Task item — Which lines below hold the word "issued"? Report each one.

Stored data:
——————————

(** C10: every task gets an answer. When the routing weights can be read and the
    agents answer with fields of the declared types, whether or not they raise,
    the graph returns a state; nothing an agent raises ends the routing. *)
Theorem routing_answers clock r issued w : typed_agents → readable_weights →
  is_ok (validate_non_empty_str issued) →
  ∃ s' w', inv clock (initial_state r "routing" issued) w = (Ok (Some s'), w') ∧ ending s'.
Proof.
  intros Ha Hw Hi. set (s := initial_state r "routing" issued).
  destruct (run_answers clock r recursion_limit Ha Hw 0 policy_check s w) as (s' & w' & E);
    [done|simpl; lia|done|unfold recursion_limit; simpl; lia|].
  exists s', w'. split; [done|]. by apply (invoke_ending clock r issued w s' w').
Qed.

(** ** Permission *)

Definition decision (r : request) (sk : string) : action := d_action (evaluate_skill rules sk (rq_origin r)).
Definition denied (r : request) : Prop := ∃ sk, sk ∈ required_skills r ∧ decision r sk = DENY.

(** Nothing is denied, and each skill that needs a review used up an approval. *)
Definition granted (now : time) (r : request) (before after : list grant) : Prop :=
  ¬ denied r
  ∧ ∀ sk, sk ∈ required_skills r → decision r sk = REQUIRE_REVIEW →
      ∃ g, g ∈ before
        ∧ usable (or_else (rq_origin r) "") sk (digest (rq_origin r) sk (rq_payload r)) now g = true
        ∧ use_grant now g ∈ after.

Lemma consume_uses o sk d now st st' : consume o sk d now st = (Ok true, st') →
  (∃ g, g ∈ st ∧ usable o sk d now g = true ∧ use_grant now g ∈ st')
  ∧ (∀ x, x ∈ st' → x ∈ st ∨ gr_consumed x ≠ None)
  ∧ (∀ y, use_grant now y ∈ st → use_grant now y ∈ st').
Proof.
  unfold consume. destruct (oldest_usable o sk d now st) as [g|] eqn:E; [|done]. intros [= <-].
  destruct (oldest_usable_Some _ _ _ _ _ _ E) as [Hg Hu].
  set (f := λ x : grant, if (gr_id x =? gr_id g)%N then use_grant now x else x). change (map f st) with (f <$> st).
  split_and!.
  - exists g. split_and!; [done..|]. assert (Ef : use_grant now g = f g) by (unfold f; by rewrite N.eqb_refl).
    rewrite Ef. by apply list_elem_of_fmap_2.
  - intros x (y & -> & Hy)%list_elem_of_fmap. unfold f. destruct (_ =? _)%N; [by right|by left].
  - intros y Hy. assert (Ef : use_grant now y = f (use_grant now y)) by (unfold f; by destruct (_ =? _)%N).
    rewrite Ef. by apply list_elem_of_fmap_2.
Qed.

——————————

Task response —
Theorem routing_answers clock r issued w : typed_agents → readable_weights →
  is_ok (validate_non_empty_str issued) →
  ∃ s' w', inv clock (initial_state r "routing" issued) w = (Ok (Some s'), w') ∧ ending s'.
  intros Ha Hw Hi. set (s := initial_state r "routing" issued).
  exists s', w'. split; [done|]. by apply (invoke_ending clock r issued w s' w').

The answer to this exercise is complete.